A course on quantum computing (Spring 2003)

Name of the course: Quantum Computing
Course number: cs404
Credits: 6
Instructor: Jaikumar Radhakrishnan
jaikumar@tifr.res.in
Lecture timings: Wendesdays 11:35am to 1:00pm
Thursdays 10:35am to 12:00noon
Text book: M.A. Nielsen and I.L. Chuang, Quantum Computation and Quantum Information, Cambridge.

Outline

Quantum computing is a new area in Computer Science. It is based on basic postulates of quantum mechanics, a revolutionary contribution of 20th century physics. The goal of this course is to introduce the audience to the elegant mathematical foundations and basic results of this field. Many important aspects of this field, where ideas from Physics, Mathematics and Computer Science intermingle, are still to be properly understood. Through this course we hope to provide an elementary background to these and make the important questions in this area accessible to a wide audience.

Lectures

31 Dec 02, 2 Jan 03 Classical computation: strings, languages, complexity classes: P, NP. P has polynomial size circuits. You can find material on this in the first chapter of the notes from an earlier course.
Circuits complexity, randomized computation: BPP has polynomial size circuits.
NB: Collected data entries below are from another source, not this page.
(* ===== verification/State.v ===== *)
(** * The state of the [OWFFT] widget (owfft.py 12-65)

    The Python object [self] becomes the record [owfft]: its settings
    (owfft.py 30-41, the record [settings]), the input rows
    [self.data.X], the sweep mode [self.sweeps], the shared axis
    [self.wavenumbers], the stacked [self.spectra], the output table
    [self.spectra_table], the message slots [self.error(1)],
    [self.error(2)] and [self.warning(4)], the sequence of tables sent
    on the "Spectra" output, and the enabled state of the controls the code
    switches ([controls]).  [None] in Python is [None] here.  The
    methods are functions in the state-and-error monad [st owfft] of the
    prelude, so an assignment made before an exception is kept. *)

From Stdlib Require Import ZArith QArith.
From stdpp Require Import base list strings pretty.
From S2P Require Import Prelude Num.

(** owfft.py 30-41: the widget settings. *)
Record settings (R : Type) := Settings {
  laser_wavenumber : R;
  dx_HeNe : bool;
  dx : R;
  apod_func : nat;          (** index into [apod_opts] *)
  zff : nat;                (** index into the [2**n] combo box *)
  phase_corr : nat;
  phase_res_limit : bool;
  phase_resolution : Z;     (** [valueType=int] *)
  limit_output : bool;
  out_limit1 : R;
  out_limit2 : R;
  autocommit : bool
}.
Arguments Settings {R}.
Arguments laser_wavenumber {R}. Arguments dx_HeNe {R}. Arguments dx {R}.
Arguments apod_func {R}. Arguments zff {R}. Arguments phase_corr {R}.
Arguments phase_res_limit {R}. Arguments phase_resolution {R}.
Arguments limit_output {R}. Arguments out_limit1 {R}. Arguments out_limit2 {R}.
Arguments autocommit {R}.

(** The table built by [build_spec_table(wavenumbers, spectra)]
    (orangecontrib.infrared.data, outside src/): the model keeps its two
    arguments. *)
Record spec_table (R : Type) := SpecTable {
  table_wavenumbers : option (list R);
  table_spectra : option (list (list R))
}.
Arguments SpecTable {R}.
Arguments table_wavenumbers {R}. Arguments table_spectra {R}.

Definition build_spec_table {R} (wavenumbers : option (list R))
  (spectra : option (list (list R))) : spec_table R := SpecTable wavenumbers spectra.

(** The state of the controls the code changes: the enabled state
    ([QWidget.setDisabled]) of the "Input Data" and "FFT Options" boxes
    (owfft.py 177-178, 191-192, 197-198), always switched together, and of
    the [dx] line edit (owfft.py 83, 215), and the texts of the two labels
    of the "Info" box, [self.infoa] and [self.infob] (70-71, 188-191,
    200-201). *)
Record controls := Controls {
  boxes_enabled : bool;
  dx_edit_enabled : bool;
  infoa : string;
  infob : string
}.

(** The widget object. *)
Record owfft (R : Type) := OWFFT {
  cfg : settings R;
  data : option (list (list R));         (** [self.data.X], its rows *)
  spectra : option (list (list R));      (** [self.spectra], its rows *)
  spectra_table : option (spec_table R); (** [self.spectra_table] *)
  wavenumbers : option (list R);         (** [self.wavenumbers] *)
  sweeps : option nat;                   (** [self.sweeps] *)
  error1 : option py_error;              (** [self.error(1, ...)] *)
  error2 : option py_error;              (** [self.error(2, ...)] *)
  warning4 : bool;                       (** [self.warning(4, ...)] shown *)
  dirty : bool;                          (** [gui.auto_commit]'s pending commit *)
  sent : list (option (spec_table R));   (** [self.send("Spectra", ...)], latest first *)
  ui : controls                          (** the enabled controls *)
}.
Arguments OWFFT {R}.
Arguments cfg {R}. Arguments data {R}. Arguments spectra {R}.
Arguments spectra_table {R}. Arguments wavenumbers {R}. Arguments sweeps {R}.
Arguments error1 {R}. Arguments error2 {R}. Arguments warning4 {R}. Arguments dirty {R}.
Arguments sent {R}. Arguments ui {R}.

Section Updates.
Context {R : Type}.
Implicit Types (s : owfft R).

Definition set_cfg (c : settings R) s : owfft R :=
  OWFFT c (data s) (spectra s) (spectra_table s) (wavenumbers s) (sweeps s)
        (error1 s) (error2 s) (warning4 s) (dirty s) (sent s) (ui s).
Definition set_data (d : option (list (list R))) s : owfft R :=
  OWFFT (cfg s) d (spectra s) (spectra_table s) (wavenumbers s) (sweeps s)
        (error1 s) (error2 s) (warning4 s) (dirty s) (sent s) (ui s).
Definition set_spectra (sp : option (list (list R))) s : owfft R :=
  OWFFT (cfg s) (data s) sp (spectra_table s) (wavenumbers s) (sweeps s)
        (error1 s) (error2 s) (warning4 s) (dirty s) (sent s) (ui s).
Definition set_table (t : option (spec_table R)) s : owfft R :=
  OWFFT (cfg s) (data s) (spectra s) t (wavenumbers s) (sweeps s)
        (error1 s) (error2 s) (warning4 s) (dirty s) (sent s) (ui s).
Definition set_wavenumbers (w : option (list R)) s : owfft R :=
  OWFFT (cfg s) (data s) (spectra s) (spectra_table s) w (sweeps s)
        (error1 s) (error2 s) (warning4 s) (dirty s) (sent s) (ui s).
Definition set_sweeps (sw : option nat) s : owfft R :=
  OWFFT (cfg s) (data s) (spectra s) (spectra_table s) (wavenumbers s) sw
        (error1 s) (error2 s) (warning4 s) (dirty s) (sent s) (ui s).
Definition set_error1 (e : option py_error) s : owfft R :=
  OWFFT (cfg s) (data s) (spectra s) (spectra_table s) (wavenumbers s) (sweeps s)
        e (error2 s) (warning4 s) (dirty s) (sent s) (ui s).
Definition set_error2 (e : option py_error) s : owfft R :=
  OWFFT (cfg s) (data s) (spectra s) (spectra_table s) (wavenumbers s) (sweeps s)
        (error1 s) e (warning4 s) (dirty s) (sent s) (ui s).
Definition set_warning4 (b : bool) s : owfft R :=
  OWFFT (cfg s) (data s) (spectra s) (spectra_table s) (wavenumbers s) (sweeps s)
        (error1 s) (error2 s) b (dirty s) (sent s) (ui s).
Definition set_dirty (b : bool) s : owfft R :=
  OWFFT (cfg s) (data s) (spectra s) (spectra_table s) (wavenumbers s) (sweeps s)
        (error1 s) (error2 s) (warning4 s) b (sent s) (ui s).
(** [self.send("Spectra", t)] *)
Definition send_spectra (t : option (spec_table R)) s : owfft R :=
  OWFFT (cfg s) (data s) (spectra s) (spectra_table s) (wavenumbers s) (sweeps s)
        (error1 s) (error2 s) (warning4 s) (dirty s) (t :: sent s) (ui s).
Definition set_ui (g : controls) s : owfft R :=
  OWFFT (cfg s) (data s) (spectra s) (spectra_table s) (wavenumbers s) (sweeps s)
        (error1 s) (error2 s) (warning4 s) (dirty s) (sent s) g.
(** [self.dataBox.setDisabled(negb b)] with [self.optionsBox.setDisabled(negb b)] *)
Definition set_boxes (b : bool) s : owfft R :=
  set_ui (Controls b (dx_edit_enabled (ui s)) (infoa (ui s)) (infob (ui s))) s.
(** [self.dx_edit.setDisabled(negb b)] *)
Definition set_dx_edit (b : bool) s : owfft R :=
  set_ui (Controls (boxes_enabled (ui s)) b (infoa (ui s)) (infob (ui s))) s.
(** [self.infoa.setText(a)] and [self.infob.setText(b)] *)
Definition set_info (a b : string) s : owfft R :=
  set_ui (Controls (boxes_enabled (ui s)) (dx_edit_enabled (ui s)) a b) s.
End Updates.

(** Assignments to one setting, [self.<setting> = v]. *)
Section SettingUpdates.
Context {R : Type}.
Implicit Types (c : settings R).

Definition upd_dx (v : R) c : settings R :=
  Settings (laser_wavenumber c) (dx_HeNe c) v (apod_func c) (zff c) (phase_corr c)
           (phase_res_limit c) (phase_resolution c) (limit_output c) (out_limit1 c)
           (out_limit2 c) (autocommit c).
Definition upd_dx_HeNe (b : bool) c : settings R :=
  Settings (laser_wavenumber c) b (dx c) (apod_func c) (zff c) (phase_corr c)
           (phase_res_limit c) (phase_resolution c) (limit_output c) (out_limit1 c)
           (out_limit2 c) (autocommit c).
Definition upd_apod_func (n : nat) c : settings R :=
  Settings (laser_wavenumber c) (dx_HeNe c) (dx c) n (zff c) (phase_corr c)
           (phase_res_limit c) (phase_resolution c) (limit_output c) (out_limit1 c)
           (out_limit2 c) (autocommit c).
Definition upd_zff (n : nat) c : settings R :=
  Settings (laser_wavenumber c) (dx_HeNe c) (dx c) (apod_func c) n (phase_corr c)
           (phase_res_limit c) (phase_resolution c) (limit_output c) (out_limit1 c)
           (out_limit2 c) (autocommit c).
Definition upd_phase_corr (n : nat) c : settings R :=
  Settings (laser_wavenumber c) (dx_HeNe c) (dx c) (apod_func c) (zff c) n
           (phase_res_limit c) (phase_resolution c) (limit_output c) (out_limit1 c)
           (out_limit2 c) (autocommit c).
Definition upd_phase_res_limit (b : bool) c : settings R :=
  Settings (laser_wavenumber c) (dx_HeNe c) (dx c) (apod_func c) (zff c) (phase_corr c)
           b (phase_resolution c) (limit_output c) (out_limit1 c)
           (out_limit2 c) (autocommit c).
Definition upd_phase_resolution (z : Z) c : settings R :=
  Settings (laser_wavenumber c) (dx_HeNe c) (dx c) (apod_func c) (zff c) (phase_corr c)
           (phase_res_limit c) z (limit_output c) (out_limit1 c)
           (out_limit2 c) (autocommit c).
Definition upd_limit_output (b : bool) c : settings R :=
  Settings (laser_wavenumber c) (dx_HeNe c) (dx c) (apod_func c) (zff c) (phase_corr c)
           (phase_res_limit c) (phase_resolution c) b (out_limit1 c)
           (out_limit2 c) (autocommit c).
Definition upd_out_limits (l1 l2 : R) c : settings R :=
  Settings (laser_wavenumber c) (dx_HeNe c) (dx c) (apod_func c) (zff c) (phase_corr c)
           (phase_res_limit c) (phase_resolution c) (limit_output c) l1 l2 (autocommit c).
Definition upd_autocommit (b : bool) c : settings R :=
  Settings (laser_wavenumber c) (dx_HeNe c) (dx c) (apod_func c) (zff c) (phase_corr c)
           (phase_res_limit c) (phase_resolution c) (limit_output c) (out_limit1 c)
           (out_limit2 c) b.
End SettingUpdates.

Section Init.
Context {R : Type} `{Num R}.

(** owfft.py 30-41: the default settings. *)
Definition default_settings : settings R :=
  Settings (nlit 15797.337544) true (nlit 1.0) 1 1 0 true 32 true
           (nof_Z 400) (nof_Z 4000) false.

(** The text of [self.infoa] without data (owfft.py 70, 200). *)
Definition no_data_text : string := "No data on input.".

(** owfft.py 70-71, 83 and 177-178: the [dx] edit is created disabled
    when [dx_HeNe] is set, both boxes are disabled until data arrives, and
    the Info box says there is no data. *)
Definition init_controls (c : settings R) : controls :=
  Controls false (negb (dx_HeNe c)) no_data_text "".

(** owfft.py 56-65: [__init__]: every field [None], and
    [dx = 1.0 / laser_wavenumber / 2.0] when [dx_HeNe is True]. *)
Definition init_owfft (c : settings R) : owfft R :=
  let c' := if dx_HeNe c then upd_dx (nlit 1.0 /. laser_wavenumber c /. nlit 2.0) c else c in
  OWFFT c' None None None None None None None false false [] (init_controls c).
End Init.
Look at the notes (pages 24--28 and pages 40--42).
8, 9 Jan 03 Circuit complexity, Hastad's lower bound for parity: decision trees, switching lemma. See Paul Beame's A switching lemma primer (pages 1 to 8).
Homework 1 [Clarifications]
15, 16 Jan 03 Classical determinisitic and randomized computation using matrices, tensor products of matrices, composition of circuits, parallel execution of circuits, qubits, Deutsch's algorithm.
Linear algebra background: vector spaces over complex numbers, inner products, adjoints, tensor products of vector spaces.
22, 23 Jan 03 Linear transformations in tensor product spaces, Deutsch's algorithm revisited, the Hadamard transform.
Homework 2. (due 5 Feb 03)
The Deutsch-Jozsa algorithm, reversibe computation.
29, 30 Jan 03 Classical reversible computation. Reversible realization of Boolean functions: the Toffoli, the CNOT gate. Any unitary operation is a product of two qubit unitary operations. Miracles: Quantum teleportation and superdense coding.
5, 6 Feb 03 Every two qubit controlled unitary operation can be written as a product of CNOT gates and single qubit operations. Pauli matrices, operator functions, Block sphere, functions on operators.
Grover's quantum search algorithms when there is a unique solution. Implementation of inversion about the average. Grover iteration. Motivation using histograms, analysis using rotations.
13 Feb 03 Grover's quantum search algorithms when there are multiple solutions. Optimality of Grover's algorthm. The polynomial method for showing lower bounds.
Homework 3 (due 5 Mar 03)
17 Feb 03 Midterm
26, 27 Feb 03 Optimality of Grover's algorthm---proof using a different potential function. Simon's algorithm.
Quantum Fourier Transform using O(n^2) gates. Phase estimation when the phase has a small binary representation.
5, 6 Mar 03 Phase estimation to arbitrary accuracy. Counting the number of solutions in Grover's algorithm.
Overview of Shor's factoring algorithm.
Homework 4 (due 26 Mar 03) [We were not able to cover continued fractions in the class, so Problem 10 will be considered part of the next homework.] [Optimality of Grover's algorithm: solution to Problem 4.3.]
12, 13 Mar 03 Shor's factoring algorithm by sampling the Fourier transform. We used Preskill's notes. Factoring reduces to order finding. [The proof sketched in class appears in Chapter 6 of KR Parthasarathy's notes.]
Kitaev's factoring algorithm using phase estimation. Euclid's algorithm.
19 Mar 03 Comparison based searching and sorting. (This lecture was given by Pranab Sen. There was no lecture on 20 Mar 03.)
26, 27 Mar 03 Extended Euclid's algorithm. Convergents in continued fraction expansions. Quantum probability. Projective measurements. The state of the system after a projective measurment. Examples.
3 Apr 03 Mixed states. The density operator. Spectral decomposition of the density operator. (2 Apr 03 was a holiday for Gudi Padwa.)
9, 10 Apr 03 The state of the subsytem. The reduced density operation. The partial trace operation: why partial trace?
Schmidt decomosition. Purification of mixed states.
16, 17 Apr 03 Quantum error correcting codes. The 3-bit repetion code for bit-flip errors. The 3-bit repetition code for phase flip-errors. The 9-bit Shor code.
Quantum key exchange protocol.
28 Apr 03 Final examination, 2:30pm to 5:30pm.